Rather than tracking an index, the BMO Low Volatility Canadian Equity (ZLB) simply uses a transparent set of rules. You start with the 100 largest stocks in Canada and rank them according to their beta over the previous 12 months. You then select the 40 with the lowest beta: the lower the beta, the greater the company’s weight in the fund. No stock can make up more than 10%, sectors are capped at 35%, and the fund is rebalanced just once a year.

Beta can be a confusing concept. It’s important to understand it has two components: the stock’s volatility (how much its returns vary) and how closely it is correlated with the market as a whole. That means it’s entirely possible for a low-beta company to be highly volatile—as long as its wild price swings are uncorrelated with the market, the stock could still have low beta.

ZLB Top 10 Holdings

Fairfax Financial 5.0%
Metro 4.5%
Bell Aliant 4.0%
Shoppers Drug Mart 3.9%
Weston (George) Ltd. 3.6%
Saputo 3.4%
Emera 3.4%
Loblaw Companies 3.1%
Inter Pipeline Fund 3.1%
BCE 3.0%

One of the attractive features of ZLB is its diversification across sectors—its holdings are considerably more balanced than the broad Canadian market. As such, it would make a reasonable core Canadian equity holding.

ZLB Sector Breakdown

Consumer staples 21.8%
Financials 18.0%
Energy 12.8%
Utilities 12.1%
Telecom services 11.6%
Consumer discretionary 11.0%
Information technology 4.8%
Health care 4.7%
Materials 1.8%
Industrials 1.5%

PowerShares looks at standard deviation

The PowerShares S&P/TSX Composite Low Volatility Index (TLV) uses a different strategy. Remember we said beta measures both volatility and correlation with the overall market? Well, TLV ignores that second factor and looks only at standard deviation, or the degree to which a stock’s daily price movements vary around its average. This means the fund may include companies that are highly correlated with the market (that is, stocks with relatively high beta).

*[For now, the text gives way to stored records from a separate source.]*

(** The place to write to, or [None] when there is none. *)
Definition StartPacket : M t act (option Z) :=
  o ← get;
  ASSERT (negb (d_writing o));;
  if negb (out_have o) then mret None
  else modify (λ o, o <| d_writing := true |>);; mret (Some (out o)).

Definition EndPacket (len : Z) : M t act () :=
  o ← get;
  ASSERT (0 <=? len);; ASSERT (len <=? d_mtu o);; ASSERT (out_have o);; ASSERT (d_writing o);;
  modify (λ o, o <| out_have := false |>);;
  emit (OutputDone len);;
  modify (λ o, o <| d_writing := false |>).

End BufferWriter.

(** ** The packet flow *)
Module PacketProtoFlow.

(** The writer, its interface, the encoder, its interface, and the packet buffer with
    its memory and output; [written] are the packets that were written. *)
Record t := mk_t {
  ainput : BufferWriter.t; wif : PacketRecvInterface.t; encoder : PacketProtoEncoder.t; eif : PacketRecvInterface.t;
  buffer : sys; written : list bytes
}.
#[global] Instance eta : Eta t := λ o, mk_t (ainput o) (wif o) (encoder o) (eif o) (buffer o) (written o).

(** The memory of the packet buffer, into which the writer and the encoder write. *)
Definition store (a : Z) (w : bytes) (o : t) : t :=
  o <| buffer := buffer o <| pb := pb (buffer o) <| PacketBuffer.buf := PacketBuffer.buf (pb (buffer o))
         <| ChunkBuffer2.buffer := write_at a w (memory (buffer o)) |> |> |> |>.
(** The block that the encoder was given. *)
Definition place (o : t) : Z := PacketRecvInterface.job_operation_data (eif o).
Definition block (o : t) : bytes := read_at (place o) (PacketRecvInterface.mtu (eif o)) (memory (buffer o)).

(** The requests of the packet buffer go to the interface of the encoder and to the output. *)
Definition buffer_act (o : t) (a : PacketBuffer.act) : option t :=
  s ← perform (buffer o) a;
  match a with
  | PacketBuffer.Recv (Some d) =>
      i ← exec (PacketRecvInterface.Receiver_Recv d) (eif o); Some (o <| buffer := s |> <| eif := i |>)
  | _ => Some (o <| buffer := s |>)
  end.
Fixpoint buffer_acts (l : list PacketBuffer.act) (o : t) : option t :=
  match l with [] => Some o | a :: l => o ← buffer_act o a; buffer_acts l o end.
Definition on_buffer (m : PacketBuffer.BM ()) (o : t) : option t :=
  match m (pb (buffer o)) with
  | Some (_, b, acts) => buffer_acts acts (o <| buffer := buffer o <| pb := b |> |>)
  | None => None
  end.

(** The encoder works on the block in the memory: it receives behind its header and writes
    the header in place. *)
Definition encoder_act (o : t) (a : PacketProtoEncoder.act) : option t :=
  match a with
  | PacketProtoEncoder.InputRecv off =>
      i ← exec (PacketRecvInterface.Receiver_Recv (place o + off)) (wif o); Some (o <| wif := i |>)
  | PacketProtoEncoder.OutputDone p =>
      i ← exec (PacketRecvInterface.Done (zlen p)) (eif o); Some (store (place o) p o <| eif := i |>)
  end.
Fixpoint encoder_acts (l : list PacketProtoEncoder.act) (o : t) : option t :=
  match l with [] => Some o | a :: l => o ← encoder_act o a; encoder_acts l o end.
Definition on_encoder (m : M PacketProtoEncoder.t PacketProtoEncoder.act ()) (o : t) : option t :=
  '(e, acts) ← fire m (encoder o <| PacketProtoEncoder.output_packet ::= fmap (λ _, block o) |>);
  encoder_acts acts (o <| encoder := e |>).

The ETF’s index includes the 50 stocks in the S&P/TSX Composite Index whose price movements had the lowest standard deviation over the past 252 trading days, or 12 calendar months. Again, the companies are weighted according to their volatility, not market cap: the most stable get the largest share of the index. It’s rebalanced every quarter.

TLV Top 10 Holdings

Bell Aliant 2.8%
BCE 2.6%
Telus 2.4%
RioCan REIT 2.4%
Primaris Retail REIT 2.3%
First Capital Realty 2.3%
Dundee REIT 2.2%
Fortis 2.2%
CIBC 2.2%
National Bank of Canada 2.2%

It turns out 23 of the 50 companies in TLV are also in BMO’s low-volatility fund, but the sector breakdowns of the two ETFs are very different. TLV’s holdings are dominated by real estate companies (which are classified as financials): I counted 15 of them, which is one more than you’ll find in the iShares ETF devoted to REITs. There’s no sector cap in the S&P index, and the results are pretty dramatic.

TLV Sector Breakdown

Financials 52.9%
Telecom services 11.5%
Consumer staples 11.3%
Utilities 11.2%
Energy 5.9%
Consumer discretionary 5.4%
Industrials 1.9%

If you were planning to use a low-vol ETF for your core Canadian equity holding and you also have an allocation to REITs, using TLV will result in huge overlap. As always, you need to consider how any ETF in your portfolio complements the others.